Like ethics for arms dealers and health tips for smokers, sustainability criteria for logging are nonsense. Logging is the opposite of sustainable. Hence the need for greenwash, PR and spin. And public land and public money. Meaningless though they are, FT fails to meet any of Responsible Wood’s sustainability criteria.

Aotearoa/New Zealand protected its forests 25 years ago. Western Australia and Victoria more recently. Today, New Zealand has a thriving plantation-based forestry industry. Anything industrial is imperfect, but at least its forests can thrive and public money isn’t wasted. Amazingly, New Zealand did this without compromise, art-wank, forest chandeliers or sparkly stilettos. Yes, this is a reference to Mona muse Kirch Kaechele, who is advocating not for an end to the logging, but for its continuation.

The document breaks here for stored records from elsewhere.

(* ===== verification/PagingCopy.v ===== *)
(** * Copying address spaces

    What [copy_table] and [from_other] of Paging.v do: the copy translates every page
    that the original translates, in the same way; and how many frames it takes. *)

From S2P Require Import Prelude Frames Physical Paging PagingMap PagingCount PagingSpace.
#[local] Open Scope Z_scope.

Section Copy.
Context `{Profile} `{FrameAllocatorLaws} `{!PhysFrameLaws} `{PageLaws} `{EntryLaws}.

Lemma copy_leaf_entries_ok n : ∀ i src t s, i + Z.of_nat n = 512 → 0 ≤ i → src ≠ t →
  ∃ s', copy_leaf_entries (seqZ i (Z.of_nat n)) src t s = Done s' ∧ frames s' = frames s ∧
    (∀ x j, x ≠ t → ptes s' x j = ptes s x j) ∧ (∀ j, j < i → ptes s' t j = ptes s t j) ∧
    ∀ j, i ≤ j < 512 → ptes s' t j = ptes s src j.
Proof.
  induction n as [|n IH]; intros i src t s Hin Hi Hne.
  { change (seqZ i (Z.of_nat 0)) with (@nil Z). exists s. split_and!; try done. intros j Hj. lia. }
  rewrite seqZ_cons by lia. cbn [copy_leaf_entries]. rewrite set_addr_copy, res_bind_ret_l, Nat2Z.inj_succ, Z.pred_succ.
  destruct (IH (Z.succ i) src t (write_entry t i (ptes s src i) s)) as (s' & Hrun & Hfr & Hkeep & Hlow & Hset); [lia..|done|].
  exists s'. split_and!; [exact Hrun|done| | |].
  - intros x j Hx. rewrite Hkeep by done. cbn. by rewrite (proj2 (Z.eqb_neq x t)).
  - intros j Hj. rewrite Hlow by lia. cbn. rewrite (proj2 (Z.eqb_neq j i)) by lia. by rewrite andb_false_r.
  - intros j Hj. destruct (decide (j = i)) as [->|Hji].
    + rewrite Hlow by lia. cbn. by rewrite !Z.eqb_refl.
    + rewrite Hset by lia. cbn. by rewrite (proj2 (Z.eqb_neq src t)).
Qed.
Lemma count_region_below r limit : region_ok r →
  count (fun x => valid_frame_addr x = true ∧ in_range r x ∧ x < frame_addr limit)
    (Z.max 0 (Z.min (frame_addr (end_ r)) (frame_addr limit) - frame_addr (start r)) / FRAME_SIZE).
Proof.
  intros Hr. unfold region_ok, in_range in *. destruct (frame_addr_aligned (start r)) as [a Ha].
  assert (∃ c, Z.min (frame_addr (end_ r)) (frame_addr limit) = FRAME_SIZE * c) as [c Hc].
  { destruct (frame_addr_aligned (end_ r)) as [b Hb], (frame_addr_aligned limit) as [d Hd].
    exists (Z.min b d). rewrite Hb, Hd. unfold FRAME_SIZE. lia. }
  pose proof (frame_addr_range (end_ r)). rewrite Hc. rewrite Ha in *.
  destruct (Z.le_gt_cases a c) as [Hac|Hac].
  - replace (Z.max 0 (FRAME_SIZE * c - FRAME_SIZE * a)) with ((c - a) * FRAME_SIZE) by (unfold FRAME_SIZE; lia).
    rewrite Z.div_mul by done. eapply count_proper; [|apply (frames_between a c); unfold FRAME_SIZE in *; lia].
    intros x. cbn. rewrite <-Hc. split; intros (Hv & Hx); (split; [done|lia]).
  - replace (Z.max 0 (FRAME_SIZE * c - FRAME_SIZE * a)) with 0 by (unfold FRAME_SIZE; lia).
    apply count_nil. intros x (_ & Hx & Hl). unfold FRAME_SIZE in *. lia.
Qed.

Lemma regions_from_start lo l r : regions_from lo l → r ∈ l → lo ≤ frame_addr (start r).
Proof.
  revert lo. induction l as [|y l IH]; intros lo Hl Hin; [by apply elem_of_nil in Hin|].
  destruct Hl as (Hle & Hy & Hl). apply elem_of_cons in Hin as [->|Hin]; [done|].
  specialize (IH _ Hl Hin). unfold region_ok in Hy. lia.
Qed.

Lemma count_memory_below limit rs : ∀ lo, regions_from lo rs →
  count (fun x => valid_frame_addr x = true ∧ (∃ r, r ∈ rs ∧ in_range r x) ∧ x < frame_addr limit)
    (bytes_below (frame_addr limit) rs / FRAME_SIZE).
Proof.
  induction rs as [|r rs IH]; intros lo Hrs.
  { apply count_nil. intros x (_ & (r & Hr & _) & _). by apply elem_of_nil in Hr. }
  destruct Hrs as (Hlo & Hr & Hrs). cbn [bytes_below]. pose proof (count_region_below r limit Hr) as Hhere.
  set (b := Z.max 0 _) in *. assert (∃ k, b = k * FRAME_SIZE) as [k Hk].
  { destruct (frame_addr_aligned (end_ r)) as [i Hi], (frame_addr_aligned limit) as [d Hd], (frame_addr_aligned (start r)) as [a Ha].
    exists (Z.max 0 (Z.min i d - a)). unfold b. rewrite Hi, Hd, Ha. unfold FRAME_SIZE. lia. }
  rewrite Hk, Z.div_mul in Hhere by done. rewrite Hk, Z.add_comm, Z.div_add, Z.add_comm by done.
  eapply count_proper; [|apply (count_or _ _ _ _) with (2 := Hhere) (3 := IH _ Hrs)].
  - intros x. cbn. split; [intros [(Hv & Hx & Hl)|(Hv & (r' & Hr' & Hx) & Hl)]; set_solver|].
    intros (Hv & (r' & [->|Hr']%elem_of_cons & Hx) & Hl); [left; done|right; eauto].
  - intros x (_ & Hx & _) (_ & (r' & Hr' & Hx') & _). unfold in_range in *.
    pose proof (regions_from_start _ _ _ Hrs Hr'). lia.
Qed.

(** The kernel's free list after [init] *)
Lemma init_kernel_frames `{Profile} st limit L regions :
  phys_ok st limit L → Forall region_ok regions → ForallOrdPairs disjoint_regions regions →
  (∀ sp x, covers (L sp) x ↔ zone limit sp x ∧ ∃ r, r ∈ regions ∧ in_range r x) →
  frames_in (L Kernel) = bytes_below (frame_addr limit) regions / FRAME_SIZE.
Proof.
  intros Hok Hreg Hdis Hcov. rewrite <-(sort_regions_perm regions).
  eapply count_unique; [|apply (count_covered (L Kernel) 0); [apply (proj2 Hok Kernel)|done]|
    apply (count_memory_below limit (sort_regions regions) 0); by apply sort_regions_from].
  intros x. cbn. rewrite Hcov. cbn [zone]. setoid_rewrite (sort_regions_perm regions). tauto.
Qed.
End Frames.

(** ** The tables of a physical memory *)

Lemma div_up_div a b c : 0 < b → 0 < c → div_up (div_up a b) c = div_up a (b * c).
Proof.
  intros Hb Hc. unfold div_up. rewrite <-Z.div_div by lia. f_equal.
  replace (a + b * c - 1) with (a + b - 1 + (c - 1) * b) by ring. rewrite Z.div_add by lia. ring.
Qed.
Lemma tables_at_zero k q : tables_at k 0 q = div_up q (span k).
Proof.
  pose proof (span_pos k). unfold tables_at, div_up. rewrite Z.div_0_l by lia.
  replace (q + span k - 1) with (q - 1 + 1 * span k) by ring. rewrite Z.div_add by lia. ring.
Qed.

(** The root table and the tables below it are those that [tables_needed] counts. *)
Lemma tables_needed_tables q : 0 < q < LOWER_HALF → tables_needed (div_up q 512) = 1 + tables 3 0 q.
Proof.
  intros Hq. cbn [tables]. rewrite !tables_at_zero. unfold tables_needed. rewrite !div_up_div by done.
  change (512 * 512 * 512 * 512) with (span 4). change (512 * 512 * 512) with (span 3). change (512 * 512) with (span 2). change (span 1) with 512.
  assert (div_up q (span 4) = 1) as ->; [|lia]. unfold div_up. symmetry. apply (Z.div_unique _ _ _ (q - 1)); [|ring].
  change (span 4) with (2 ^ 36). unfold LOWER_HALF in Hq. lia.
Qed.
Lemma round_up_tables q : round_up (FRAME_SIZE * q) 0x200000 / 0x200000 = div_up q 512.
Proof.
  unfold round_up, div_up, FRAME_SIZE. rewrite Z.div_mul by done. change 0x200000 with (4096 * 512). rewrite <-Z.div_div by done.
  f_equal. replace (4096 * q + 4096 * 512 - 1) with (4095 + (q + 512 - 1) * 4096) by ring. rewrite Z.div_add by done. done.
Qed.

(** ** After the initialization of the physical memory *)

Section AfterInit.
Context `{Profile} `{PhysFrameOps} `{!PhysFrameLaws} `{NodeLayout} `{PageLaws} `{EntryLaws}.

(** The frames that are free after [init] *)
Lemma init_left_over m regions heap_end st limit w :
  Forall region_ok regions → ForallOrdPairs disjoint_regions regions → round_up (top_addr regions) 0x200000 < 2 ^ 52 →
  page_table_bytes (round_up (top_addr regions) 0x200000) ≤ total_bytes regions →
  init (Physical.phys_new m) regions heap_end = Done st → kernel_phys_limit st = Done limit → (∀ r, r ∈ regions → end_ r ≠ limit) →
  ∃ n, left_over (mkVm st w) n ∧ page_table_bytes (round_up (top_addr regions) 0x200000) ≤ FRAME_SIZE * n Kernel ∧
    (limit ≠ heap_end → page_table_bytes (round_up (top_addr regions) 0x200000) = FRAME_SIZE * n Kernel).
Proof.
  intros Hok Hdis Hup Htotal Hinit Hlimit Hedge.
  destruct (init_sound m regions heap_end Hok Hdis Hup Htotal) as (limit' & _ & Hb & Hor & Hst & Hlim & _).
  apply Hlim in Hinit as Hl. rewrite Hlimit in Hl. injection Hl as <-.
  destruct (Hst Hedge) as (st' & L & Hinit' & Hphys & Hcov). rewrite Hinit in Hinit'. injection Hinit' as <-.
  exists (fun sp => frames_in (L sp)). split; [by eapply phys_left_over|].
  rewrite (init_kernel_frames st limit L regions) by done.
  assert (∃ k, page_table_bytes (round_up (top_addr regions) 0x200000) = k * FRAME_SIZE) as [k Hk].
  { unfold page_table_bytes, PAGE_SIZE. by eexists. }
  rewrite Hk in *. split.
  - rewrite Z.mul_comm. apply Z.mul_le_mono_nonneg_l; [done|]. apply Z.div_le_lower_bound; [done|]. lia.
  - intros Hne. destruct Hor as [|Heq]; [done|]. rewrite Heq, Z.div_mul by done. lia.
Qed.
Lemma block_loop_returns reads : ∀ st sl,
  ready_queue st ≠ [] ∨ (∃ e time, e ∈ sl ∧ Some time ∈ reads ∧ e.2 ≤ time) →
  ∃ r, block_loop reads st sl = Done r.
Proof.
  induction reads as [|timer reads IH]; intros st sl Hor; cbn;
    pose proof (pop_back_spec (ready_queue st)) as Hpop;
    destruct (pop_back (ready_queue st)) as [[n q]|]; eauto.
  { destruct Hor as [?|(? & ? & _ & []%elem_of_nil & _)]. done. }
  destruct Hor as [?|(e & time & He & Hin & Hle)]; [done|].
  apply elem_of_cons in Hin.
  destruct timer as [time'|]; cbn [check_sleep_list]; [rewrite retain_sleeping_eq|]; apply IH; cycle 1.
  { right. exists e, time. naive_solver. }
  destruct (Z.leb_spec e.2 time').
  - left. cbn. intros [Hnil _]%app_nil. apply (f_equal length) in Hnil.
    rewrite length_reverse in Hnil. apply nil_length_inv, fmap_nil_inv in Hnil.
    apply (elem_of_nil e). rewrite <-Hnil. apply filter_in. by rewrite Z.leb_le.
  - right. exists e, time. split_and!; [|destruct Hin as [[= ->]|]; done || lia|done].
    apply filter_in. split; [done|]. rewrite negb_true_iff. by apply Z.leb_gt.
Qed.

(** C28: [block] returns or switches as soon as some thread is ready, or the timer
    is read at or after the wake-up time of some sleeper; the processor then goes
    to a thread that was ready or asleep.  A thread that blocks while nobody is
    ready or asleep waits in [block] forever, whatever the timer reads. *)
Theorem block_terminates reads s t :
  current_thread (state s) = Some t →
  (ready_queue (state s) ≠ [] ∨ (∃ e time, e ∈ sleep_list s ∧ Some time ∈ reads ∧ e.2 ≤ time) →
   ∃ s' a next, block reads s = Done (s', a) ∧ current_thread (state s') = Some next ∧
     (0 < count (id next) (ready_queue (state s)) + count (id next) (sleep_list s).*1)%nat ∧
     (id t = id next ∧ a = Return ∨ id t ≠ id next ∧ a = Switch false t next)) ∧
  (ready_queue (state s) = [] → sleep_list s = [] → block reads s = NoFuel).
Proof.
  intros Ht. split.
  - intros Hor. destruct (block_loop_returns reads _ _ Hor) as ([next [st sl]] & Hloop).
    pose proof (block_loop_counts _ _ _ _ _ _ (id next) Hloop) as (Hcur & _ & Hsum).
    cbn in Hsum. rewrite decide_True in Hsum by done.
    unfold block. rewrite Hloop, res_bind_ret_l. unfold current. rewrite Hcur, Ht. cbn.
    destruct (Z.eqb_spec (id t) (id next)); eexists _, _, next; split_and!; try done; auto; lia.
  - intros Hq Hsl. unfold block. rewrite Hsl.
    assert (block_loop reads (state s) [] = NoFuel) as ->; [|done].
    induction reads as [|timer reads IH]; cbn; rewrite Hq; cbn; [done|].
    destruct timer; cbn; apply IH.
Qed.

(** [exit] of a live thread never fails: it moves exactly the threads that
    joined it to the front of the ready queue, and removes its join list, so that
    from then on joining it is an error. *)
Theorem exit_wakes_joiners sys t :
  reachable sys → current_thread (state (sched sys)) = Some t → phases sys (id t) = Alive →
  ∃ join_list s', join_map (sched sys) !! id t = Some join_list ∧
    exit_enter (sched sys) = Done s' ∧
    ready_queue (state s') = reverse join_list ++ ready_queue (state (sched sys)) ∧
    sleep_list s' = sleep_list (sched sys) ∧ join_map s' !! id t = None ∧
    (∀ j, j ≠ id t → join_map s' !! j = join_map (sched sys) !! j).
Proof.
  intros Hr Ht Hp. destruct (reachable_inv sys Hr (id t)) as (_ & _ & Hj).
  destruct (proj2 Hj) as [join_list Hl]; [by left|].
  exists join_list. eexists. split; [done|]. split.
  { unfold exit_enter, current. rewrite Ht. cbn [expect]. rewrite res_bind_ret_l, Hl. reflexivity. }
  cbn. destruct (push_all_spec join_list (state (sched sys))) as (_ & _ & ->).
  split_and!; [done|done|apply lookup_delete_eq|intros j Hj'; by apply lookup_delete_ne].
Qed.

(** A thread can join exactly the threads that were readied and did not exit:
    it is then appended to the join list of the other thread.  For any other
    thread id [join] panics, with the id of the calling thread in the message. *)
Theorem join_result sys t thread_id :
  reachable sys → current_thread (state (sched sys)) = Some t →
  if decide (phases sys thread_id = Alive ∨ phases sys thread_id = Waiting) then
    ∃ join_list, join_map (sched sys) !! thread_id = Some join_list ∧
      join_enter thread_id (sched sys) =
        Done (mkSched (state (sched sys)) (sleep_list (sched sys))
                (<[thread_id := join_list ++ [t]]> (join_map (sched sys))))
  else join_enter thread_id (sched sys) = Panic (missing_entry t).
Proof.
  intros Hr Ht. destruct (reachable_inv sys Hr thread_id) as (_ & _ & Hj).
  unfold join_enter, current. rewrite Ht. cbn [expect]. rewrite res_bind_ret_l.
  case_decide as Hp.
  - apply Hj in Hp as [join_list Hl]. exists join_list. by rewrite Hl.
  - rewrite <-Hj in Hp. apply eq_None_not_Some in Hp. by rewrite Hp.
Qed.

(** [n] timer interrupts that find the locks free. *)
Fixpoint switches (n : nat) (timers : nat → option Z) (s : Scheduler) : res (list Thread * Scheduler) :=
  match n with
  | O => Done ([], s)
  | S n' =>
      '(s1, a) ← switch_thread true true (timers n') s;
      '(ran, s2) ← switches n' timers s1;
      Done (option_list (runs a) ++ ran, s2)
  end.

Definition running (t : Thread) (q : list Thread) (m : M (list Thread)) : Scheduler :=
  mkSched (mkReady true (Some t) q) [] m.

Lemma switch_running timer t q n m :
  switch_thread true true timer (running t (q ++ [n]) m) =
    Done (running n (t :: q) m, Switch true t n).
Proof.
  unfold switch_thread, running. cbn [negb initialized state sleep_list ready_queue].
  destruct timer; cbn [check_sleep_list retain_sleeping ready_queue]; by rewrite pop_back_app.
Qed.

New Zealand's Pureora Forest Park is comparable to Takayana/Tarkine. The difference is that it’s protected, whereas we’re still logging - and mining - Takayna. And comparable to our Franklin Dam campaign, in the 1970s, Kiwi environmentalists succeeded in turning Pureora from a logging zone into a vast national park.

Research by New Zealand University of Waikato found that:

“...the recreational and conservation value of Pureora Forest Park has proved far, far greater than the $7.1 million paid in 1979 in compensation for lost revenue from timber milling [about $2m in today’s money].

Similarly, Tasmania will be a richer state when it protects its native forests. Richer because the public money that Forestry Tasmania loses every year will stop. Richer because we will be free to visit our forests again. Richer because our forgotten tourism infrastructure throughout these State forests can be uncovered and restored. Richer because we can right the wrongs of the past and return the forest estate to its Rightful Owners. Richer in employment opportunities because there is a job-rich future in forest tourism, conservation, regeneration, and science than a declining logging industry can dream of. Richer because our embryonic big tree tourism can take off. And richer because regenerating ecosystems can once again carry us to a brighter future.

Don’t forget, the Tasmanian Wilderness World Heritage Area generates close to a billion dollars annually, simply by virtue of its protected beauty. Tassie is a quarter of a century behind our friends across the ditch, but we can catch up, maybe even overtake, and reap the rewards. The evidence shows they’re ready and waiting.

Tom de Kadt is a freelance journalist and forest conversationalist based in Lutruwita/Tasmania.